Work request -
From the data below, retype exactly the lines starting with the one that contains "- rewrite merged_system." and ending with the one that contains "change (nonces (without_migrations", both included.

Saved entries -
(* ===== verification/StateMerge.v ===== *)
(** Merging state updates: what an update on top of another stands for
    ([StateUpdate::apply]), and the merged updates of several blocks
    ([merge_state_updates]). *)

From Stdlib Require Import ZArith Lia Bool List.
From stdpp Require Import gmap list.
From S2P Require Import Prelude Bytes Felt TreeMap StateUpdate World StateTables StateLogs StateReverse StateInv StateApply StateBlock.

Section Merge.
Context {order : HashOrder}.

(** ** Maps *)

Lemma insert_all_union {V} (m' m : gmap Felt V) : insert_all (iter m') m = m' ∪ m.
Proof.
  apply map_eq. intros k. pose proof (insert_all_in (iter m') m k) as Hi. rewrite lookup_union.
  destruct (m' !! k) as [v|] eqn:E.
  - rewrite union_Some_l. destruct (insert_all (iter m') m !! k) as [x|].
    + destruct Hi as [Hi|[Hn _]]; [apply iter_in in Hi; congruence|]. exfalso. apply Hn. apply iter_keys. eauto.
    + exfalso. apply (proj1 Hi). apply iter_keys. eauto.
  - rewrite (left_id_L None (∪)). destruct (insert_all (iter m') m !! k) as [x|].
    + destruct Hi as [Hi|[_ Hi]]; [apply iter_in in Hi; congruence | now symmetry].
    + now symmetry.
Qed.

Lemma iter_lookup {V} (m : gmap Felt V) : (list_to_map (iter m) : gmap Felt V) = m.
Proof. exact (proj2 (iter_map m)). Qed.

(** ** An update on top of another *)

Lemma merged_contract other self c : contract_updates (apply_data other self) !! c =
  match contract_updates other !! c with
  | Some u => Some (merge_contract u (default default_update (contract_updates self !! c)))
  | None => contract_updates self !! c
  end.
Proof.
  cbn [apply_data contract_updates]. rewrite (fold_entry default_update merge_contract) by apply iter_nodup. now rewrite iter_lookup.
Qed.

Lemma merged_system other self c : system_contract_updates (apply_data other self) !! c =
  match system_contract_updates other !! c with
  | Some u => Some (u ∪ default ∅ (system_contract_updates self !! c))
  | None => system_contract_updates self !! c
  end.
Proof.
  cbn [apply_data system_contract_updates].
  rewrite (fold_entry ∅ (fun u => insert_all (iter (u : gmap Felt Felt)))) by apply iter_nodup. rewrite iter_lookup.
  destruct (system_contract_updates other !! c); [|reflexivity]. now rewrite insert_all_union.
Qed.

Lemma or_else_union {A} (o o' : option A) : or_else o o' = o ∪ o'.
Proof. now destruct o, o'. Qed.

Lemma merged_slots other self : all_slots (storage <$> contract_updates (apply_data other self)) =
  all_slots (storage <$> contract_updates other) ∪ all_slots (storage <$> contract_updates self).
Proof.
  apply map_eq. intros [c k]. rewrite lookup_union, !all_slots_lookup, !lookup_fmap, merged_contract.
  destruct (contract_updates other !! c) as [u|]; cbn [fmap option_fmap option_map]; [|now rewrite (left_id_L None (∪))].
  cbn [merge_contract storage]. rewrite insert_all_union, lookup_union. now destruct (contract_updates self !! c).
Qed.

Lemma merged_system_slots other self : all_slots (system_contract_updates (apply_data other self)) =
  all_slots (system_contract_updates other) ∪ all_slots (system_contract_updates self).
Proof.
  apply map_eq. intros [c k]. rewrite lookup_union, !all_slots_lookup, merged_system.
  destruct (system_contract_updates other !! c) as [u|]; [|now rewrite (left_id_L None (∪))].
  rewrite lookup_union. now destruct (system_contract_updates self !! c).
Qed.

Lemma merged_nonces other self : nonces (apply_data other self) = nonces other ∪ nonces self.
Proof.
  apply map_eq. intros c. unfold nonces. rewrite lookup_union, !lookup_omap, merged_contract.
  destruct (contract_updates other !! c) as [u|]; cbn; [|now rewrite (left_id_L None (∪))].
  rewrite or_else_union. now destruct (contract_updates self !! c).
Qed.

Lemma merged_deployed other self : deployed_contracts (apply_data other self) = deployed_contracts other ∪ deployed_contracts self.
Proof.
  apply map_eq. intros c. unfold deployed_contracts. rewrite lookup_union, !lookup_omap, merged_contract.
  destruct (contract_updates other !! c) as [u|]; cbn; [|now rewrite (left_id_L None (∪))].
  destruct (class u), (contract_updates self !! c) as [[s [x|] n]|]; reflexivity.
Qed.

(** Contracts and system contracts are different contracts. *)
Definition separate (d : StateUpdateData) : Prop :=
  (forall c, is_Some (contract_updates d !! c) -> is_system_contract c = false) /\
  (forall c, is_Some (system_contract_updates d !! c) -> is_system_contract c = true).

(** Without its migrated classes. *)
Definition without_migrations (d : StateUpdateData) : StateUpdateData :=
  MkData (contract_updates d) (system_contract_updates d) (declared_cairo_classes d) (declared_sierra_classes d) ∅.

Lemma separate_slots d d' : separate d -> separate d' ->
  all_slots (storage <$> contract_updates d) ##ₘ all_slots (system_contract_updates d').
Proof.
  intros [Hc _] [_ Hs]. apply map_disjoint_spec. intros [c k] x y. rewrite !all_slots_lookup, lookup_fmap.
  destruct (contract_updates d !! c) eqn:E1; [|discriminate]. destruct (system_contract_updates d' !! c) eqn:E2; [|discriminate].
  specialize (Hc c ltac:(eauto)). specialize (Hs c ltac:(eauto)). congruence.
Qed.

Lemma separate_merged other self : separate other -> separate self -> separate (apply_data other self).
Proof.
  intros [Hc Hs] [Hc' Hs']. split; intros c.
  - rewrite merged_contract. destruct (contract_updates other !! c) eqn:E; [intros _; apply Hc; eauto | apply Hc'].
  - rewrite merged_system. destruct (system_contract_updates other !! c) eqn:E; [intros _; apply Hs; eauto | apply Hs'].
Qed.

Lemma apply_data_world other self w : separate other -> separate self ->
  declared_sierra_classes other ##ₘ migrated_compiled_classes self ->
  apply_update (apply_data other self) w = apply_update (without_migrations other) (apply_update self w).
Proof.
  intros So Ss Dm. unfold apply_update. rewrite merged_slots, merged_system_slots, merged_nonces, merged_deployed.
  cbn [w_storage w_nonce w_class w_casm without_migrations contract_updates system_contract_updates declared_sierra_classes
    migrated_compiled_classes apply_data]. rewrite insert_all_union, (left_id_L ∅ (∪)).
  change (nonces (without_migrations other)) with (nonces other).
  change (deployed_contracts (without_migrations other)) with (deployed_contracts other). f_equal.
  - pose proof (separate_slots other self So Ss) as D. set (Co := all_slots (storage <$> contract_updates other)) in *.
    set (Sl := all_slots (system_contract_updates self)) in *. rewrite <- !(assoc_L (∪)). f_equal. rewrite !(assoc_L (∪)).
    now rewrite (map_union_comm Sl Co) by now symmetry.
  - now rewrite (assoc_L (∪)).
  - now rewrite (assoc_L (∪)).
  - rewrite !(assoc_L (∪)). now rewrite (map_union_comm (migrated_compiled_classes self)) by now symmetry.
Qed.

(** ** The updates of several blocks *)

(** The update that a merged one stands for: of the values of a slot the last. *)
Definition data_of (m : MultiUpdate) : StateUpdateData :=
  MkData ((fun u => MkContractUpdate (insert_all (ref_storage u) ∅) (ref_class u) (ref_nonce u)) <$> multi_contracts m)
    ((fun l => insert_all l ∅) <$> multi_systems m) (multi_cairo m) (multi_sierra m) (multi_migrated m).

Lemma insert_all_app {V} (l l' : list (Felt * V)) m : insert_all (l ++ l') m = insert_all l' (insert_all l m).
Proof. apply fold_left_app. Qed.

Lemma merge_into_apply m x : data_of (merge_into m x) = apply_data x (data_of m).
Proof.
  unfold data_of at 1, apply_data. f_equal.
  - apply map_eq. intros c. rewrite lookup_fmap. cbn [merge_into multi_contracts contract_updates data_of].
    rewrite (fold_entry (MkContractRef [] None None) (fun u e => MkContractRef (ref_storage e ++ iter (storage u))
      (or_else (class u) (ref_class e)) (or_else (nonce u) (ref_nonce e)))) by apply iter_nodup.
    rewrite (fold_entry default_update merge_contract) by apply iter_nodup. rewrite !iter_lookup, lookup_fmap.
    destruct (contract_updates x !! c) as [u|]; [|reflexivity]. cbn [fmap option_fmap option_map]. unfold merge_contract.
    destruct (multi_contracts m !! c) as [e|]; cbn [default fmap option_fmap option_map ref_storage ref_class ref_nonce storage class nonce];
      rewrite insert_all_app; reflexivity.
  - apply map_eq. intros c. rewrite lookup_fmap. cbn [merge_into multi_systems system_contract_updates data_of].
    rewrite (fold_entry [] (fun u e => e ++ iter (u : gmap Felt Felt))) by apply iter_nodup.
    rewrite (fold_entry ∅ (fun u => insert_all (iter (u : gmap Felt Felt)))) by apply iter_nodup. rewrite !iter_lookup, lookup_fmap.
    destruct (system_contract_updates x !! c) as [u|]; [|reflexivity]. cbn [fmap option_fmap option_map].
    destruct (multi_systems m !! c) as [e|]; cbn [default fmap option_fmap option_map]; rewrite insert_all_app; reflexivity.
Qed.

(** Merging blocks is applying their updates one on top of the other. *)
Lemma merge_is_apply ds : data_of (merge_state_updates ds) = fold_left (fun d x => apply_data x d) ds default_data.
Proof.
  unfold merge_state_updates. assert (G : forall m, data_of (fold_left merge_into ds m) = fold_left (fun d x => apply_data x d) ds (data_of m)).
  { induction ds as [|x ds IH]; intros m; [reflexivity|]. cbn [fold_left]. now rewrite IH, merge_into_apply. }
  exact (G (MkMulti ∅ ∅ ∅ ∅ ∅)).
Qed.

Lemma fold_apply_world ds : forall d w, Forall separate ds -> separate d -> migrated_compiled_classes d = ∅ ->
  apply_update (fold_left (fun d x => apply_data x d) ds d) w =
  fold_left (fun w x => apply_update (without_migrations x) w) ds (apply_update d w).
Proof.
  induction ds as [|x ds IH]; intros d w Hs Sd Em; [reflexivity|]. inversion Hs as [|? ? Sx Hs']; subst. cbn [fold_left].
  rewrite IH; [|exact Hs' | now apply separate_merged | exact Em].
  rewrite apply_data_world; [reflexivity | exact Sx | exact Sd|]. rewrite Em. apply map_disjoint_empty_r.
Qed.
End Merge.

Lemma apply_nothing w : apply_update default_data w = w.
Proof.
  assert (E : all_slots ∅ = ∅) by (apply map_eq; intros [c k]; now rewrite all_slots_lookup, !lookup_empty).
  destruct w as [s n c k]. unfold apply_update, nonces, deployed_contracts.
  cbn [default_data contract_updates system_contract_updates declared_sierra_classes migrated_compiled_classes w_storage w_nonce w_class w_casm].
  now rewrite fmap_empty, E, !omap_empty, !(left_id_L ∅ (∪)).
Qed.

Lemma default_separate : separate default_data.
Proof. split; intros c [u E]; cbn in E; now rewrite lookup_empty in E. Qed.

(** ** Queries of an update *)

(** A contract that an update deploys is new. *)
Definition deploys_new (d : StateUpdateData) (w : World) : Prop :=
  forall c u x, contract_updates d !! c = Some u -> class u = Some (Deploy x) ->
    w_nonce w !! c = None /\ forall k, w_storage w !! (c, k) = None.

Lemma query_storage d w c k : separate d -> deploys_new d w ->
  match StateUpdate.storage_value d c k with
  | Some v => default FELT_ZERO (w_storage (apply_update d w) !! (c, k)) = v
  | None => w_storage (apply_update d w) !! (c, k) = w_storage w !! (c, k)
  end.
Proof.
  intros [Hc Hs] Hn. pose proof (apply_slot d w c k) as E. unfold slot in E. rewrite E. unfold StateUpdate.storage_value, storage_value_with_provenance.
  destruct (contract_updates d !! c) as [u|] eqn:Eu.
  - destruct (system_contract_updates d !! c) as [s|] eqn:Es.
    { specialize (Hc c ltac:(eauto)). specialize (Hs c ltac:(eauto)). congruence. }
    destruct (storage u !! k) as [v|]; [reflexivity|]. destruct (class u) as [[x|x]|] eqn:Ec; [|reflexivity..].
    cbn. now rewrite (proj2 (Hn c u x Eu Ec) k).
  - destruct (system_contract_updates d !! c) as [s|]; [|reflexivity]. now destruct (s !! k).
Qed.

Lemma query_nonce d w c : deploys_new d w ->
  match StateUpdate.contract_nonce d c with
  | Some v => default FELT_ZERO (w_nonce (apply_update d w) !! c) = v
  | None => w_nonce (apply_update d w) !! c = w_nonce w !! c
  end.
Proof.
  intros Hn. rewrite apply_nonce. unfold StateUpdate.contract_nonce. destruct (contract_updates d !! c) as [u|] eqn:Eu; [|reflexivity].
  destruct (nonce u) as [n|]; [reflexivity|]. destruct (class u) as [[x|x]|] eqn:Ec; [|reflexivity..].
  now rewrite (proj1 (Hn c u x Eu Ec)).
Qed.

Lemma query_class d w c :
  match contract_class d c with
  | Some v => w_class (apply_update d w) !! c = Some v
  | None => w_class (apply_update d w) !! c = w_class w !! c
  end.
Proof.
  rewrite apply_class. unfold contract_class. destruct (contract_updates d !! c) as [u|]; [|reflexivity]. now destruct (class u).
Qed.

Completed task -
  - rewrite merged_system. destruct (system_contract_updates other !! c) eqn:E; [intros _; apply Hs; eauto | apply Hs'].
Qed.

Lemma apply_data_world other self w : separate other -> separate self ->
  declared_sierra_classes other ##ₘ migrated_compiled_classes self ->
  apply_update (apply_data other self) w = apply_update (without_migrations other) (apply_update self w).
Proof.
  intros So Ss Dm. unfold apply_update. rewrite merged_slots, merged_system_slots, merged_nonces, merged_deployed.
  cbn [w_storage w_nonce w_class w_casm without_migrations contract_updates system_contract_updates declared_sierra_classes
    migrated_compiled_classes apply_data]. rewrite insert_all_union, (left_id_L ∅ (∪)).
  change (nonces (without_migrations other)) with (nonces other).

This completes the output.